Right now I am in the process of building a web document corpus for web genre detection. That poses the question what a “good” corpus looks like. I have thought (and researched, of course 😉 ) about it for a while and I came up with following requirements:

  • A good corpus needs to consist of randomly acquired web documents. It is important that the page in respective genres (in my case blogs) are pretty much different in themselves by content and by structure – as diverse as documents of a single genre can be.
  • Many corpora found on the web have one severe flaw: being collected for a single purpose they contain the document data but rarely style sheets, JavaScript files or images. In my opinion these can provide features for detecting a genre as well, so I’d need them. Unfortunately, many corpora don’t hint on the original source (URL) of these documents, so it isn’t possible to resample these same documents again and to validly compare my own approach to the one used with these corpora. So I need my corpus to be reconstructible to allow future comparisons.
  • As I focus a structural approach that doesn’t depend on linguistic features or depends on one language, I need to build a multi-lingual corpus, meaning that I will incorporate documents in German, Czech, Russian etc. as well.
  • How many documents are enough? Related works state their corpus size to be around 200 – 300 hand-labelled documents per genre. Manually labelling is no fun, but needed to ensure quality of the corpus.

This list is not exclusive, as there are many more requirements for a corpus, but this is a work-in-progress, and so I will just leave the other stuff out.

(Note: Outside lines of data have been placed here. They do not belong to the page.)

(** * markdown-to-confluence: the renderer's link, image and alert-macro logic

    A shallow embedding of [convert.py] (with the part of [pagelayouts.py]
    the renderer's constructor looks at).  Python strings are sequences of
    characters; they are modelled as [list ascii], a character being a code
    point below 256.  [os.path] is [posixpath]. *)

From Stdlib Require Import Ascii String Bool Arith ZArith Lia List.
Import ListNotations.

Local Open Scope list_scope.
Local Open Scope bool_scope.

(** ** Python strings *)

Definition str := list ascii.

(** A string literal of the source. *)
Definition lit (s : string) : str := list_ascii_of_string s.

(** The double quote, for the literals that contain one. *)
Definition dquote : ascii := ascii_of_nat 34.

Module Py.

(** [a == b] on strings. *)
Fixpoint str_eqb (a b : str) : bool :=
  match a, b with
  | [], [] => true
  | x :: a', y :: b' => Ascii.eqb x y && str_eqb a' b'
  | _, _ => false
  end.

(** [c in chars]. *)
Definition mem (c : ascii) (chars : str) : bool :=
  existsb (Ascii.eqb c) chars.

(** [s.startswith(p)]. *)
Fixpoint startswith (p s : str) : bool :=
  match p, s with
  | [], _ => true
  | x :: p', y :: s' => Ascii.eqb x y && startswith p' s'
  | _ :: _, [] => false
  end.

(** [s.lstrip(chars)]: drop leading characters that are in [chars]. *)
Fixpoint lstrip (chars s : str) : str :=
  match s with
  | [] => []
  | c :: s' => if mem c chars then lstrip chars s' else s
  end.

(** [s.rstrip(chars)]. *)
Definition rstrip (chars s : str) : str := rev (lstrip chars (rev s)).

(** [s.strip(chars)]. *)
Definition strip (chars s : str) : str := rstrip chars (lstrip chars s).

(** [s.rfind(c)] for a one-character [c]: the highest index of [c] in [s],
    or -1. [i] is the index of the head of [s], [acc] the answer so far. *)
Fixpoint rfind_from (c : ascii) (s : str) (i acc : Z) : Z :=
  match s with
  | [] => acc
  | x :: s' => rfind_from c s' (i + 1) (if Ascii.eqb x c then i else acc)
  end.

Definition rfind (c : ascii) (s : str) : Z := rfind_from c s 0 (-1).

(** The slices [s[:i]], [s[i:]] and [s[i:j]] for indices [0 <= i]. *)
Definition upto (i : Z) (s : str) : str := firstn (Z.to_nat i) s.
Definition from (i : Z) (s : str) : str := skipn (Z.to_nat i) s.
Definition slice (i j : Z) (s : str) : str := from i (upto j s).

(** [sub in s]: [sub] occurs in [s] as a substring. *)
Fixpoint contains (sub s : str) : bool :=
  startswith sub s ||
  match s with
  | [] => false
  | _ :: s' => contains sub s'
  end.

(** [s.replace(old, new)]: the occurrences of [old] are found from left to
    right and do not overlap; after a match at index [i] the scan resumes at
    [i + len(old)].  [skip] counts the characters of the current match that
    are still to be passed over. *)
Fixpoint replace_from (old new : str) (skip : nat) (s : str) : str :=
  match s with
  | [] => []
  | c :: s' =>
      match skip with
      | S k => replace_from old new k s'
      | O =>
          if startswith old s
          then new ++ replace_from old new (length old - 1) s'
          else c :: replace_from old new 0 s'
      end
  end.

(** An empty [old] matches before every character and at the end. *)
Definition replace (old new s : str) : str :=
  match old with
  | [] => new ++ flat_map (fun c => c :: new) s
  | _ :: _ => replace_from old new 0 s
  end.

(** The characters [str.strip()] removes when called with no argument:
    those for which [isspace] holds, among the code points below 256. *)
Definition whitespace : str :=
  map ascii_of_nat [9; 10; 11; 12; 13; 28; 29; 30; 31; 32; 133; 160].

Definition newline : ascii := ascii_of_nat 10.

(** [f.readlines()] on the text of a file: the lines, each with its line
    end.  The text is what a file opened in text mode yields, every line end
    already a single newline character. *)
Fixpoint readlines (s : str) : list str :=
  match s with
  | [] => []
  | c :: s' =>
      if Ascii.eqb c newline then [c] :: readlines s'
      else match readlines s' with
           | [] => [[c]]
           | l :: ls => (c :: l) :: ls
           end
  end.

For selecting appropriate web resources for the blog genre I first tried to grab the RSS-feeds of blog pinging services (like this one from syndic8), but soon I had the problem of too much ping spam in there. So I tried the open web directory project dmoz, downloaded the RDF-Data, parsed it using my favorite programming language Python and found a lot of URLs – beautifully categorized and hand-labelled (and the best thing is: not by me 😉 ).

My next step is to randomly select documents, checking that they have been categorized correctly by the dmoz folks, and download them. It still is a long way, but I think I made a good progress in short time thanks to dmoz.